Assignment: Quote every line from the top of the listing down to and including the line that contains "unfold returnOrderToOwners in".

Data excerpts:
Lemma returnOrderToOwners_spec w w' kapp o :
  world_ok w -> solvent w -> order_typed o -> kapp_loc w MarketKAppAddress kapp ->
  returnOrderToOwners env kapp o w = (w', Ok tt) ->
  effect (order_keys o) w w' (deposit_legs o ++ refund_legs o) /\
  released w w' (mo_OwnerAddress o) o.
Proof.
  intros Hok Hs Ht Hlk H. destruct (ot_currency _ Ht) as [Hc0 Hcp].
  destruct (bytes_of_default _ Hc0) as [Hcd Hcb].
  unfold returnOrderToOwners in H. rewrite Hsc in H.
  step H as w1 l Hl. apply or_refuse_ok, GetExistingUserAccount_spec in Hl as [Hq1 Hl]; [|done].
  pose proof (pays_quiet _ _ Hs Hq1) as P0.
  step H as w2 data H2. apply or_refuse_ok in H2. step H as w3 [] H3. apply or_refuse_ok in H3.
  assert (hands_over w1 w3 MarketKAppAddress (mo_OwnerAddress o) (mo_CollectionID o) (mo_AssetID o)) as Hho
    by (eapply hands_over_spec; [apply Hq1|apply Ht|by apply (ws_kapp_loc _ _ _ _ Hq1)|done|done|done]).
  assert (effect (order_keys o) w1 w3 []) as E1
    by (eapply effect_hands; [exact Hho|by right|apply (py_solvent _ _ _ P0)]).
  pose proof (effect_loc _ _ _ _ _ _ E1 Hl) as Hl3.
  step H as w4 m H4. apply with_err_ok, (kapp_AddressBytes_spec _ _ MarketKAppAddress) in H4;
    [|by eapply effect_ok|eapply effect_kapp_loc; [exact E1|by apply (ws_kapp_loc _ _ _ _ Hq1)]].
  step H as w5 owner H5. apply with_err_ok in H5.
  apply (user_address_spec _ _ _ (mo_OwnerAddress o)) in H5; [|apply H4|by apply (ws_user_loc _ _ _ _ H4)].
  step H as w6 [] H6. apply market_receipt_spec in H6; [|apply H5].
  pose proof (quiet_trans _ _ _ H4 (quiet_trans _ _ _ H5 H6)) as Hq6.
  pose proof (pays_quiet _ _ (ef_solvent _ _ _ _ E1) Hq6) as P1.
  pose proof (pays_loc _ _ _ _ _ P1 Hl3) as Hl6.
  step H as w7 [] H7. assert (pays w6 w7 (deposit_legs o)) as P2.
  { unfold deposit_legs, share. destruct (0 <? mo_RoyaltiesFixedDeposit o);
      [|injection H7 as <-; apply pays_quiet; [apply (py_solvent _ _ _ P1)|apply world_step_refl, H6]].
    step H7 as w8 r H8. apply or_refuse_ok in H8.
    apply (pays_credit _ _ (mo_OwnerAddress o)) in H8 as [_ P]; [|apply H6|apply (py_solvent _ _ _ P1)|done|destruct (ot_deposit _ Ht); ilia|apply plain_klv].
    apply market_receipt_spec in H7; [|by eapply pays_ok].
    by eapply pays_then_quiet. }
  step H as w8 [] H8. apply with_err_ok, UpdateUser_enabled in H8; [|by eapply pays_ok]. subst w8.
  assert (pays w7 w' (refund_legs o)) as P3.
  { unfold refund_legs. destruct (0 <? slen (mo_CurrentBidder o));
      [|injection H as <-; apply pays_quiet; [apply (py_solvent _ _ _ P2)|apply world_step_refl; by eapply pays_ok]].
    step H as w9 lb Hlb. apply or_refuse_ok, GetExistingUserAccount_spec in Hlb as [Hq9 Hlb]; [|by eapply pays_ok].
    pose proof (pays_quiet _ _ (py_solvent _ _ _ P2) Hq9) as P9.
    step H as w10 r H10. apply or_refuse_ok, (pays_credit _ _ (mo_CurrentBidder o)) in H10 as [_ P10];
      [|apply Hq9|apply (py_solvent _ _ _ P9)|done|destruct (ot_bid _ Ht); ilia|by rewrite Hcd].
    rewrite Hcd in P10. pose proof (pays_trans _ _ _ _ _ P9 P10) as P. cbn [app] in P.
    step H as w11 b H11. apply with_err_ok, (user_address_spec _ _ _ (mo_CurrentBidder o)) in H11;
      [|by eapply pays_ok|exact (pays_loc _ _ _ _ _ P10 Hlb)].
    step H as w12 [] H12. apply market_receipt_spec in H12; [|apply H11].
    apply with_err_ok, UpdateUser_enabled in H; [|apply H12]. subst w12.
    eapply pays_then_quiet; [exact P|]. by eapply quiet_trans. }
  pose proof (pays_trans _ _ _ _ _ P1 (pays_trans _ _ _ _ _ P2 P3)) as P4. cbn [app] in P4.
  split.
  - eapply effect_reorder; [|reflexivity].
    exact (effect_trans _ _ _ _ _ _ (effect_trans _ _ _ _ _ _ (effect_pays _ _ _ _ P0) E1) (effect_pays _ _ _ _ P4)).
  - eapply (released_frame _ w1 w3); [apply Ht|exact Hho|..].
    + intros c i. apply kapp_item_same, quiet_kapp, Hq1.
    + intros c i. apply kapp_item_same, (pays_kapp _ _ _ _ P4).
    + intros j c i Hi. by apply (py_items _ _ _ P0).
    + intros j c i Hi. by apply (py_items _ _ _ P4).
Qed.
Lemma Claim_spec w w' sender o id :
  world_ok w -> solvent w -> assets_typed w -> order_at w id = Some o -> mo_ID o = id -> order_typed o ->
  Claim env oob range sender (Some id) w = (w', Ok tt) -> exists l, claim w w' o sender l.
Proof.
  intros Hok Hs Hat Ho Hoid Ht H. unfold Claim in H. guard_ok H.
  step H as w1 [kapp o1] Hg. apply or_refuse_ok, found_order_spec in Hg as (Hq1 & Hlk & Ho1); [|done].
  rewrite Ho in Ho1. injection Ho1 as <-.
  guard_ok H. rename G0 into Hopen. guard_ok H. rename G0 into Hparty.
  fold (claimed o) in H. cbv zeta in H. change (mo_CurrencyID (claimed o)) with (mo_CurrencyID o) in H.
  change (mo_EndTime (claimed o)) with (mo_EndTime o) in H.
  change (mo_CurrentBidder (claimed o)) with (mo_CurrentBidder o) in H.
  change (reserve_met (claimed o)) with (reserve_met o) in H.
  assert (sender = mo_OwnerAddress o \/ sender = mo_CurrentBidder o) as Hp.
  { unfold str_eqb in Hparty. apply andb_false_iff in Hparty as [G0|G0]; zify_bools; auto. }
  step H as w2 [] H2. apply Receipts_Add_spec in H2; [|apply Hq1]. pose proof (quiet_trans _ _ _ Hq1 H2) as Hq2.
  assert (kapp_loc w2 MarketKAppAddress kapp) as Hlk2 by (by apply (ws_kapp_loc _ _ _ _ H2)).
  destruct (Z.leb_spec (me_timestamp env) (mo_EndTime o)) as [Htime|Htime].
  - guard_ok H. unfold str_eqb in *. zify_bools.
    step H as w3 l Hl. apply or_refuse_ok, GetExistingUserAccount_spec in Hl as [Hq3 Hl]; [|apply Hq2].
    step H as w4 [] H4.
    eapply (claim_sale w w3 w4 w' o sender kapp l); try done.
    + by eapply quiet_trans.
    + by apply (ws_kapp_loc _ _ _ _ Hq3).
    + apply reads_receipt.
  - step H as w3 settled Hset. destruct (reserve_met o) eqn:Hres.
    + step Hset as w4 l Hl. apply or_refuse_ok, GetExistingUserAccount_spec in Hl as [Hq4 Hl]; [|apply Hq2].
      step Hset as w5 buyer Hb. apply with_err_ok, (user_address_spec _ _ _ (mo_CurrentBidder o)) in Hb; [|apply Hq4|done].
      step Hset as w6 b Hc. pose proof Hc as Hc'. apply reads_can_settle in Hc; [|apply Hb].
      pose proof (quiet_trans _ _ _ Hq4 (quiet_trans _ _ _ Hb Hc)) as Hq46.
      pose proof (quiet_trans _ _ _ Hq2 Hq46) as Hq6.
      destruct b.
      * step Hset as w7 [] H7. step Hset as w8 [] H8. injection Hset as <- <-. injection H as <-.
        eapply (claim_sale w w6 w7 _ o sender kapp l); try done; [lia|..].
        -- by apply (ws_kapp_loc _ _ _ _ Hq46).
        -- apply (ws_user_loc _ _ _ _ Hc), (ws_user_loc _ _ _ _ Hb), Hl.
        -- apply reads_receipt.

      * injection Hset as <- <-. apply (claim_return w w6 w' o sender kapp); try done.
        -- intros _. unfold can_settle in Hc'. by destruct (env_fc env FixAuditChangesV6).
        -- by apply (ws_kapp_loc _ _ _ _ Hq46).
    + injection Hset as <- <-. apply (claim_return w w2 w' o sender kapp); try done. congruence.
Qed.

(** ** Listing *)

Lemma split_at_parts c s : Forall (fun p => occurs c p = false) (split_at c s).
Proof.
  induction s as [|x s IH]; cbn; [by repeat constructor|]. destruct (bool_decide (x = c)) eqn:E.
  - by constructor.
  - destruct (split_at c s) as [|p ps]; inversion_clear IH; repeat constructor; cbn; rewrite ?E; done.
Qed.

(** A listing that names an item of a collection and a currency. *)
Definition listing_named (tc : SellContract) : Prop :=
  (forall c i, split_at sep (bytes_of (sl_AssetID tc)) = [c; i] -> has_nonce i = true) /\
  default KLVIdentifier (sl_CurrencyID tc) <> EmptyString /\ plain (default KLVIdentifier (sl_CurrencyID tc)).
(** Merging and cloning keep what is there. *)
Lemma merge_keeps m fc p o : m !! p = Some o -> (mergeInitialParameters m fc).1 !! p = Some o.
Proof.
  intros H. unfold mergeInitialParameters. destruct (_ <=? _)%nat; [done|]. cbn. by apply lookup_union_Some_l.
Qed.

(** ** Validation *)

Lemma parse_loop_range max n s z : 0 <= n -> parse_loop max n s = Ok z -> 0 <= z /\ (s <> EmptyString -> z <= max).
Proof.
  revert n. induction s as [|c s IH]; intros n Hn; cbn; [by intros [= <-]|].
  destruct (is_digit c) eqn:Ec; [|done]. cbn. destruct (_ <=? n); [done|].
  destruct (Z.ltb_spec max (n * 10 + (ascii_Z c - 48))); [done|]. intros H'.
  unfold is_digit in Ec. zify_bools.
  destruct s as [|c' s'].
  - cbn in H'. injection H' as <-. split; [lia|done].
  - apply IH in H'; [|lia]. destruct H' as [? H2]. split; [done|]. intros _. by apply H2.
Qed.

Lemma ParseUintN_range b s z : ParseUintN b s = Ok z -> 0 <= z <= 2 ^ b - 1.
Proof.
  unfold ParseUintN. destruct s as [|c s]; [done|]. intros H.
  apply parse_loop_range in H as [? H]; [|done]. split; [done|]. by apply H.
Qed.

Lemma param_type_cases p : param_type p = EnumType_Int64 \/ param_type p = EnumType_Uint32.
Proof. unfold param_type. destruct (_ || _); auto. Qed.

Section lemmas.
Context `{FP : FloatParsers}.

Lemma parsers_int64 : (parsers !! EnumType_Int64 : option Parser) = Some (parseInt 64).
Proof. reflexivity. Qed.
Lemma parsers_uint32 : (parsers !! EnumType_Uint32 : option Parser) = Some (parseUint 32).
Proof. reflexivity. Qed.

(** What the parser of a well-typed parameter answers. *)
Lemma ParseParam_typed active p prm text :
  active !! p = Some (Some prm) -> prm_Type prm = param_type p ->
  ParseParam active p text =
    match param_value p text with
    | Ok z => Ok (if param_type p =? EnumType_Int64 then VInt z else VUint z)
    | Err e => Err e
    end.
Proof.
  intros Ha Ht. unfold ParseParam, param_value. rewrite Ha, Ht.
  destruct (param_type_cases p) as [E|E]; rewrite E.
  - rewrite parsers_int64. change (EnumType_Int64 =? EnumType_Int64) with true. cbn iota.
    unfold parseInt. by destruct (ParseIntN 64 text).
  - rewrite parsers_uint32. change (EnumType_Uint32 =? EnumType_Int64) with false. cbn iota.
    unfold parseUint. by destruct (ParseUintN 32 text).
Qed.
(* ===== verification/ProposalRuns.v ===== *)
(** * Governance runs

    The handlers of [Proposals] in the node's state, the relation of reachable
    governance states, and the theorems on votes, settlements and parameters. *)

From S2P Require Import Prelude Common Strconv GoStd Forks Tools Permissions KdaUtils KdaData DataTrie UserAccount Codec.
From S2P Require Import Balances AccountsCache Staking World SystemAccount KdaKapp WorldLemmas NetParams Proposals ProposalProps.
Local Open Scope Z_scope.

Section handlers.
Context `{TO : TrieOps} `{CU : Marshalizer UserKDA} {Peer : Type}
  `{UA : AccountsAdapter userAccount} `{KA : AccountsAdapter kappAccount}
  `{PA : AccountsAdapter Peer} {WL : WorldLaws Peer} `{CS : Marshalizer StakingData}
  {CD : Marshalizer ProposalData} {CC : Marshalizer ProposalController}
  {LD : ProtoCodec CD emptyProposal} {LC : ProtoCodec CC emptyController} `{FP : FloatParsers}.
Variable env : proposalEnv.
Variable range : gmap Z string -> list (Z * string).
Implicit Types (w : world Peer) (a : kappAccount).

(** The frozen KFI of an address, as the handlers read it. *)
Definition frozen_in w (k : string) : Z :=
  match user_obj w k with
  | Some u => match GetUserKDA u (Some KFIIdentifier) EmptyString (env_fc env EnableSmartContracts) with
              | Ok d => FrozenBalance d
              | Err _ => 0
              end
  | None => 0
  end.

(** *** Steps on the application account *)

(** [w] holds the application account [a] at the location [l]. *)
Record holds_app w (l : nat) a : Prop := {
  ha_ok : world_ok w;
  ha_loc : kapp_loc w ProposalKAppAddress l;
  ha_obj : kapp_obj w ProposalKAppAddress = Some a;
}.

Lemma holds_quiet w w' l a : holds_app w l a -> world_step nobody nobody w w' -> holds_app w' l a.
Proof.
  intros [Hok Hl Ho] H. split; [apply H|by apply (ws_kapp_loc _ _ _ _ H)|]. by rewrite (quiet_kapp _ _ _ H).
Qed.

Lemma app_read {B} w w' l a (m : M kappAccount error B) x :
  holds_app w l a -> (forall b, (m b).1 = b) -> on_kapp l m w = (w', Ok x) ->
  holds_app w' l a /\ world_step nobody nobody w w' /\ m a = (a, Ok x).
Proof.
  intros Hh Hr H. apply (kapp_read_spec _ _ ProposalKAppAddress) in H as [Hq (b & Hb & Hx)]; [|apply Hh|apply Hh|done].
  rewrite (ha_obj _ _ _ Hh) in Hb. injection Hb as <-. split; [by eapply holds_quiet|]. split; [done|].
  specialize (Hr a). destruct (m a). cbn in *. by subst.
Qed.

Lemma app_write {B} w w' l a (m : M kappAccount error B) x :
  holds_app w l a -> (forall b b' r, m b = (b', r) -> kapp_Address b' = kapp_Address b) ->
  on_kapp l m w = (w', Ok x) ->
  exists a', holds_app w' l a' /\ world_step nobody (eq ProposalKAppAddress) w w' /\ m a = (a', Ok x).
Proof.
  intros Hh Hk H.
  apply (on_kapp_spec _ _ ProposalKAppAddress) in H as [Hs (b & b' & Hb & Hm & Hb')]; [|apply Hh|apply Hh|done].
  rewrite (ha_obj _ _ _ Hh) in Hb. injection Hb as <-. exists b'. split; [|done].
  split; [apply Hs|apply (ws_kapp_loc _ _ _ _ Hs), Hh|done].
Qed.

(** Operations of the account keep its address. *)
Definition keeps_app {B} (m : M kappAccount error B) : Prop :=
  forall b b' r, m b = (b', r) -> kapp_Address b' = kapp_Address b.

Lemma keeps_app_bind {B D} (m : M kappAccount error B) (f : B -> M kappAccount error D) :
  keeps_app m -> (forall x, keeps_app (f x)) -> keeps_app (mbind f m).
Proof.
  intros Hm Hf b b' r H. unfold mbind, M_bind in H. destruct (m b) as [b1 [x|e]] eqn:E.
  - rewrite (Hf _ _ _ _ H). by eapply Hm.
  - injection H as <- _. by eapply Hm.
Qed.
Lemma keeps_app_ret {B} (x : B) : keeps_app (mret x).
Proof. by intros b b' r [= <- _]. Qed.
Lemma keeps_app_fail {B} e : keeps_app (fail e : M _ _ B).
Proof. by intros b b' r [= <- _]. Qed.
Lemma keeps_app_lift {B} (x : res error B) : keeps_app (lift x).
Proof. by intros b b' r [= <- _]. Qed.
Lemma keeps_app_save k v : keeps_app (kapp_SaveKeyValue k v).
Proof. intros b b' r. unfold kapp_SaveKeyValue. by destruct (SaveKeyValue _ _ _); intros [= <- _]. Qed.
Lemma keeps_app_opt k : keeps_app (retrieveOptional k).
Proof. intros b b' r. rewrite retrieveOptional_spec. by intros [= <- _]. Qed.
Hint Resolve keeps_app_ret keeps_app_fail keeps_app_lift keeps_app_save keeps_app_opt : keeps.
Ltac keeps_app := repeat (first [apply keeps_app_bind; [|intros ?] | solve [auto with keeps] | case_match]).

Lemma keeps_SetProposal id p o : keeps_app (SetProposal id p o).
Proof. unfold SetProposal, write_controller, write_proposal. keeps_app. Qed.
Lemma keeps_SetVotes s es : keeps_app (SetAccountProposalVotes s es).
Proof. unfold SetAccountProposalVotes. keeps_app. Qed.
Lemma keeps_addVoter s id am c : keeps_app (addVoterToIndex s id am c).
Proof. unfold addVoterToIndex, GetAccountProposalVotes, SetAccountProposalVotes. keeps_app. Qed.
Lemma keeps_PreFork c : keeps_app (PreForkVoteIDBound c).
Proof. unfold PreForkVoteIDBound. keeps_app. Qed.

(** *** Loading *)

Lemma GetProposal_spec w w' a c id l p c' :
  world_ok w -> kapp_obj w ProposalKAppAddress = Some a -> controller_at a = Some c ->
  GetProposal id w = (w', Ok (l, p, c')) ->
  world_step nobody nobody w w' /\ holds_app w' l a /\ c' = c /\
  (id <> 0 -> proposal_at a id = Some p) /\ (id = 0 -> p = emptyProposal).
Proof.
  intros Hok Ha Hc H. unfold GetProposal in H. step H as w1 l1 H1.
  apply GetExistingKapp_spec in H1 as [Hq1 Hl1]; [|done].
  assert (holds_app w1 l1 a) as Hh1 by (split; [apply Hq1|done|by rewrite (quiet_kapp _ _ _ Hq1)]).
  step H as w2 c2 H2. apply (app_read _ _ _ a) in H2 as (Hh2 & Hq2 & H2); [|done|apply read_controller_reads].
  apply (read_controller_spec _ _ c) in H2 as [_ ->]; [|done].
  pose proof (quiet_trans _ _ _ Hq1 Hq2) as Hq.
  destruct (Z.eqb_spec id 0) as [->|Hid]; cbn [negb] in H.
  - step H as w3 p3 H3. injection H3 as <- <-. injection H as <- <- <- <-. by splits.
  - step H as w3 p3 H3. apply (app_read _ _ _ a) in H3 as (Hh3 & Hq3 & H3); [|done|apply GetProposalData_reads].
    injection H as <- <- <- <-. apply GetProposalData_ok in H3 as [_ Hp].
    split; [by eapply quiet_trans|]. by splits.
Qed.

Lemma GetStaking_quiet w w' asset x : world_ok w -> GetStaking asset w = (w', Ok x) -> world_step nobody nobody w w'.
Proof. intros Hok H. destruct x as [l st]. by apply get_record_spec in H as (? & _). Qed.

Lemma kfi_of_spec w w' k l d :
  world_ok w -> user_loc w k l -> kfi_of env l w = (w', Ok d) ->
  world_step nobody nobody w w' /\ FrozenBalance d = frozen_in w k.
Proof.
  intros Hok Hl H. apply (user_read_spec _ _ k) in H as [Hq (u & Hu & Hx)]; [|done|done|done].
  split; [done|]. unfold frozen_in. rewrite Hu. unfold mbind, M_bind, get, lift in Hx. cbn in Hx. by rewrite Hx.
Qed.

Lemma frozen_quiet w w' k : world_step nobody nobody w w' -> frozen_in w' k = frozen_in w k.
Proof. intros H. unfold frozen_in. by rewrite (quiet_user _ _ _ H). Qed.

(** *** Voting and creating *)

Lemma require_min_staked_quiet w w' st : world_ok w -> require_min_staked env st w = (w', Ok tt) -> w' = w.
Proof.
  intros Hok H. unfold require_min_staked in H. step H as w1 m H1. unfold or_panic in H1.
  apply with_err_ok in H1. injection H1 as <- _. by apply refuse_if_ok in H as [_ ->].
Qed.
(* ===== verification/MarketExample.v ===== *)
(** * A market in a concrete world

    An item listed by bob, bid for by dave and settled; the same world shows
    that an order identifier in use is overwritten and that the deadline of a
    listing depends on the time zone of the node. *)

From S2P Require Import Prelude Common Strconv GoStd Forks Tools Permissions KdaUtils KdaData DataTrie UserAccount Codec.
From S2P Require Import Balances AccountsCache Staking World SystemAccount KdaKapp WorldLemmas KdaSupply.
From S2P Require Import MarketKapp Transfer TransferProps WorldExample MarketFlow MarketSettle MarketProps MarketRuns MarketInv.
From stdpp Require Import relations.
From Stdlib Require Import Ascii.
Local Open Scope Z_scope.

(** ** Serializers *)

#[export] Instance Ser_Marketplace : Ser Marketplace :=
  Ser_iso (fun m => (mp_ID m, mp_Name m, mp_OwnerAddress m, mp_ReferralAddress m, mp_ReferralPercentage m))
    (fun '(a, b, c, d, e) => {| mp_ID := a; mp_Name := b; mp_OwnerAddress := c; mp_ReferralAddress := d;
                                mp_ReferralPercentage := e |}) ltac:(by intros []).
#[export] Instance Ser_Order : Ser MarketOrderData :=
  Ser_iso (fun o => (mo_ID o, mo_MarketplaceID o, mo_MarketType o, mo_OwnerAddress o, mo_AssetID o,
                     mo_CollectionID o, mo_CurrencyID o, mo_Price o, mo_ReservePrice o, mo_CurrentBidder o,
                     mo_CurrentBid o, mo_RoyaltiesFixedDeposit o, mo_ReferralPercentage o, mo_StartTime o,
                     mo_EndTime o, mo_IsClaimed o, mo_RoyaltyPercentage o, mo_RoyaltySnapshotted o,
                     mo_ReferralAddress o, mo_ReferralSnapshotted o))
    (fun '(a, b, c, d, e, f, g, h, i, j, k, l, m, n, o, p, q, r, s, t) =>
       {| mo_ID := a; mo_MarketplaceID := b; mo_MarketType := c; mo_OwnerAddress := d; mo_AssetID := e;
          mo_CollectionID := f; mo_CurrencyID := g; mo_Price := h; mo_ReservePrice := i;
          mo_CurrentBidder := j; mo_CurrentBid := k; mo_RoyaltiesFixedDeposit := l;
          mo_ReferralPercentage := m; mo_StartTime := n; mo_EndTime := o; mo_IsClaimed := p;
          mo_RoyaltyPercentage := q; mo_RoyaltySnapshotted := r; mo_ReferralAddress := s;
          mo_ReferralSnapshotted := t |})
    ltac:(by intros []).
(* ===== verification/PeersUpdate.v ===== *)
(** * What blocks and epochs do to validators

    [core/kapp/validators/peersUpdate.go] with the helpers it calls in
    [validators.go]: the fees, counters and ratings of the members of a
    consensus group after a block, the penalties for missed slots, and the end
    of an epoch, when the fees of a validator are divided among its delegators. *)

From S2P Require Import Prelude Common Strconv GoStd Forks Tools Permissions KdaUtils KdaData DataTrie UserAccount.
From S2P Require Import AccountsCache Staking World KdaKapp NetParams Proposals Rating Validators.
From Stdlib Require Import SpecFloat.
Local Open Scope Z_scope.

(** ** [state.ValidatorInfo] *)

Record validatorInfo : Type := {
  in_OwnerAddress : string; in_PublicKey : string; in_List : string; in_Index : Z;
  in_TempRating : Z; in_Rating : Z; in_LeaderSuccess : Z; in_LeaderFailure : Z; in_ValidatorSuccess : Z;
  in_ValidatorFailure : Z; in_ValidatorIgnoredSignatures : Z; in_TotalLeaderSuccess : Z;
  in_TotalLeaderFailure : Z; in_TotalValidatorSuccess : Z; in_TotalValidatorFailure : Z;
  in_TotalValidatorIgnoredSignatures : Z; in_NumSelectedInSuccessBlocks : Z; in_IsPubKeyRevoked : bool;
}.

Definition List_String (l : PeerList) : string :=
  match l with
  | List_inactive => "inactive" | List_observer => "observer" | List_waiting => "waiting"
  | List_eligible => "eligible" | List_elected => "elected" | List_leaving => "leaving"
  | List_jailed => "jailed"
  end.
(** [List_value[s]]; an unknown name reads as 0, inactive. *)
Definition List_value (s : string) : PeerList :=
  default List_inactive
    (snd <$> list_find (fun l => List_String l = s)
       [List_inactive; List_observer; List_waiting; List_eligible; List_elected; List_leaving; List_jailed]).

Definition WasActiveInCurrentEpoch (i : validatorInfo) : bool :=
  (0 <? in_LeaderFailure i) || (0 <? in_LeaderSuccess i) || (0 <? in_ValidatorSuccess i) ||
  (0 <? in_ValidatorFailure i).
Definition WasLeavingElectedInCurrentEpoch (i : validatorInfo) : bool :=
  str_eqb (in_List i) "leaving" && WasActiveInCurrentEpoch i.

Answer:
Lemma returnOrderToOwners_spec w w' kapp o :
  world_ok w -> solvent w -> order_typed o -> kapp_loc w MarketKAppAddress kapp ->
  returnOrderToOwners env kapp o w = (w', Ok tt) ->
  effect (order_keys o) w w' (deposit_legs o ++ refund_legs o) /\
  released w w' (mo_OwnerAddress o) o.
Proof.
  intros Hok Hs Ht Hlk H. destruct (ot_currency _ Ht) as [Hc0 Hcp].
  destruct (bytes_of_default _ Hc0) as [Hcd Hcb].
  unfold returnOrderToOwners in H. rewrite Hsc in H.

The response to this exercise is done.